Подозреваю, что все мы, даже самые рафинированные эстеты, время от времени этим грешим, у нас не возникает мысль: «Сейчас мне хочется оценить музыку группы «Тhe Temptations». Скорее мы думаем так: «Мне нужно послушать что-нибудь жизнерадостное, например, «My Girl». Джон Слобода и его коллеги обнаружили, что в быту люди обращаются к музыке как к манипулятору настроением, «как к средству для преображения ежедневной деятельности», чтобы погрузиться в приятные воспоминания (или покачаться на волнах печальных дум), для того чтобы душа развернулась – или свернулась. Ганслик (как и современные мыслители) отмечает, что люди на самом деле не слушают музыку, а просто наслаждаются поверхностными характеристиками, лишенными эстетической ценности. Может так, может, нет: мы не имеем права недооценивать факторы, которые, скажем, позволяют человеку выбирать идеально подходящую к определенному настроению музыку. В любом случае осуждение экспертов в «музыкальной оценке» может быть откровенно отвращающим: как говорят Жюслин и Слобода, «многим людям кажется, что им говорят «тот ключевой момент в музыке, который стремительно и мощно пронзит тебя, тот, что прикует к себе твое внимание и заставит желать слушать еще и еще, совершенно не имеет отношения к правильной оценке и пониманию этой музыки». Невозможно интересоваться эмоциональными эффектами музыки и упускать из виду иные явления и ситуации, при которых люди попадают под влияние эмоций. Немного обескураживает, что к великому искусство подчас относятся как к методу самолечения, но нет смысла притворяться, что этого не происходит.

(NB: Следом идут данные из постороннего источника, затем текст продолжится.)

(** The update of one entry is the only one for its id. *)
Lemma revised_last us u x x' : NoDup ((fun u => ID (Before u)) <$> u :: us) -> ID x = ID (Before u) -> revised us x x' -> x' = x.
Proof.
  rewrite fmap_cons. intros [Hu _]%NoDup_cons E [(v & Hv & Hx & _)|[_ ->]]; [|done]. exfalso. apply Hu. rewrite <-E, <-Hx.
  by apply (list_elem_of_fmap_2 (fun u => ID (Before u))).
Qed.

Lemma apply_updates_spec us : forall index l r l' r', indexes index l -> NoDup (ID <$> l) ->
  NoDup ((fun u => ID (Before u)) <$> us) -> (forall u, u ∈ us -> sameEntryIdentity (Before u) (After u) = true) ->
  apply_updates us index l r = (l', r', None) -> Forall2 (revised us) l l'.
Proof.
  induction us as [|u us IH]; intros index l r l' r' Hix Hnd Hus Hid; cbn [apply_updates].
  { intros [= <- <-]. apply Forall2_lookup. intros k. destruct (l !! k); constructor. right. split; [by intros u ?%elem_of_nil|done]. }
  assert (NoDup ((fun u => ID (Before u)) <$> us)) as Hus' by (rewrite fmap_cons in Hus; by apply NoDup_cons in Hus as [_ ?]).
  assert (forall v, v ∈ us -> sameEntryIdentity (Before v) (After v) = true) as Hid' by (intros v Hv; apply Hid; by right).
  destruct (identity_fields _ _ (Hid u ltac:(by left))) as [Eid _].
  assert (forall r0, (forall x, x ∈ l -> Before u <> x) -> apply_updates us index l r0 = (l', r', None) -> Forall2 (revised (u :: us)) l l') as Hskip.
  { intros r0 Hno Ha. apply (IH index l r0 l' r') in Ha; try done. apply Forall2_lookup. intros k. pose proof (proj1 (Forall2_lookup _ _ _) Ha k) as Hk.
    inv Hk as [x x' Hx E1 E2|]; constructor. apply revised_skip; [|done]. apply Hno. by eapply list_elem_of_lookup_2. }
  destruct (i ← index (ID (Before u)); x ← l !! i; Some (i, x)) as [[i x]|] eqn:Ei.
  2: { apply Hskip. intros x [k Hk]%list_elem_of_lookup_1 <-. rewrite (Hix k _ Hk) in Ei. cbn in Ei. by rewrite Hk in Ei. }
  destruct (index (ID (Before u))) as [i0|] eqn:E0; [|done]. cbn in Ei. destruct (l !! i0) as [x0|] eqn:Ex; [|done]. cbn in Ei. injection Ei as -> ->.
  case_bool_decide as Exb; cbn [negb].
  2: { apply Hskip. intros y [k Hk]%list_elem_of_lookup_1 <-. rewrite (Hix k _ Hk) in E0. injection E0 as ->. congruence. }
  subst x. assert (forall k y, l !! k = Some y -> k <> i -> Before u <> y) as Hother.
  { intros k y Hk Hne <-. rewrite (Hix k _ Hk) in E0. congruence. }
  case_bool_decide as Esame.
  - intros Ha. apply (IH index l r l' r') in Ha; try done. apply Forall2_lookup. intros k. pose proof (proj1 (Forall2_lookup _ _ _) Ha k) as Hk.
    inv Hk as [x x' Hx E1 E2|]; constructor. destruct (decide (k = i)) as [->|Hne]; [|apply revised_skip; [|done]; by eapply Hother].
    left. exists u. assert (x = Before u) as -> by congruence. rewrite (revised_last _ _ _ _ Hus eq_refl Hx). split; [by left|done].
  - destruct (sameEntryIdentity (Before u) (After u)) eqn:Es; cbn [negb]; [|done]. intros Ha.
    apply (IH index _ _ l' r') in Ha; [|intros k y Hk|by rewrite (insert_ids _ _ _ _ Ex)|done|done].
    2: { destruct (decide (k = i)) as [->|Hne]; [|rewrite list_lookup_insert_ne in Hk by done; by apply Hix].
         rewrite list_lookup_insert_eq in Hk by (by eapply lookup_lt_Some). injection Hk as <-. by rewrite <-Eid. }
    apply Forall2_lookup. intros k. pose proof (proj1 (Forall2_lookup _ _ _) Ha k) as Hk. destruct (decide (k = i)) as [->|Hne].
    + rewrite list_lookup_insert_eq in Hk by (by eapply lookup_lt_Some). rewrite Ex. inv Hk as [x x' Hx E1 E2|]. constructor.
      left. exists u. rewrite (revised_last us u _ _ Hus (eq_sym Eid) Hx). split; [by left|done].
    + rewrite list_lookup_insert_ne in Hk by done. inv Hk as [x x' Hx E1 E2|]; constructor. apply revised_skip; [|done]. by eapply Hother.
Qed.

Более того, достаточно бесцеремонные, грубые акустические механизмы, с помощью которых музыка стимулирует слушателя, во многих культурах связаны с тем, как она выполняет свою функцию. Даже великие европейские композиторы не всегда были слишком искушены в эмоциях: в эпоху барокко считалось, что музыка должна достигать стилистического единства, стремясь представить только одно эмоциональное качество во всем произведении, что признавалось объективным, рационалистическим свойством музыки. Ожидалось, что она будет звучать «весело» или «торжественно» для всех слушателей, ни в каком смысле не являясь выражением собственных чувств композитора. Такое отношение поощряло использование традиционных канонов, а не спонтанных форм самовыражения: композитор предполагал, что аудитория знает, как «читать» скрытые знаки, и не стремился к тому, чтобы сама по себе музыка пробуждала эмоции. Таким образом «эмоция» становится скорее вопросом музыкального значения, чем вопросом познания; в этом качестве она рассматривается в Главе 13.
Все заключено в музыке?
Большинство людей назвали бы песню «What a Wonderful World» Луи Армстронга радостной – может быть, немного задумчивой, несомненно сентиментальной, но разве можно сомневаться в том, что слова песни выражают радость и восхищение самой жизнью? Тем не менее, я не могу слушать ее без слез, потому что она играла на похоронах моего друга.
Согласно одной школе мыслителей, все эмоции, вызываемые музыкой, как-то связаны с ее образом: переживания заключены не в музыке, а том, о чем она напоминает. Психолог Джон Бут Дэйвис вывел на этом основании теорию под названием «Дорогая, они играют нашу песню». Можно было бы назвать ее более возвышенно – «эффектом Пруста», поскольку именно Пруст обнаружил, что музыка (а не только вкус кексов мадлен) может вызвать яркие воспоминания:
«Воспользовавшись тем фактом, что я все еще был один, и задернув занавески, чтобы солнце не мешало мне читать ноты, я сел за фортепиано, открыл тетрадь с сонатой Вентейля, которая лежали как раз рядом, и начал играть… Поток звуков увлек меня в былые дни в Комбре – я не имею ввиду Монжувен или Мезеглиз, а прогулки по Германту, – когда я воображал себя художником».
Сила музыки, способная вызывать ассоциации, проиллюстрирована в фильме «Касабланка»: Рик запрещает пианисту Сэму играть «Как проходит время», потому что чувство печали и потери, которые она в Рике пробуждает, совершенно невыносимы. Вне всякого сомнения, такого рода вещи случаются постоянно, но не всегда с той остротой, которую ощущает Рик, сыгранный Хамфри Богартом. Но никто не может всерьез предположить, что ассоциации – это все, что нужно, иначе мы никогда не согласились бы с общим эмоциональным тоном музыкального произведения (и ожидали бы, что у большинства произведений его вообще не будет).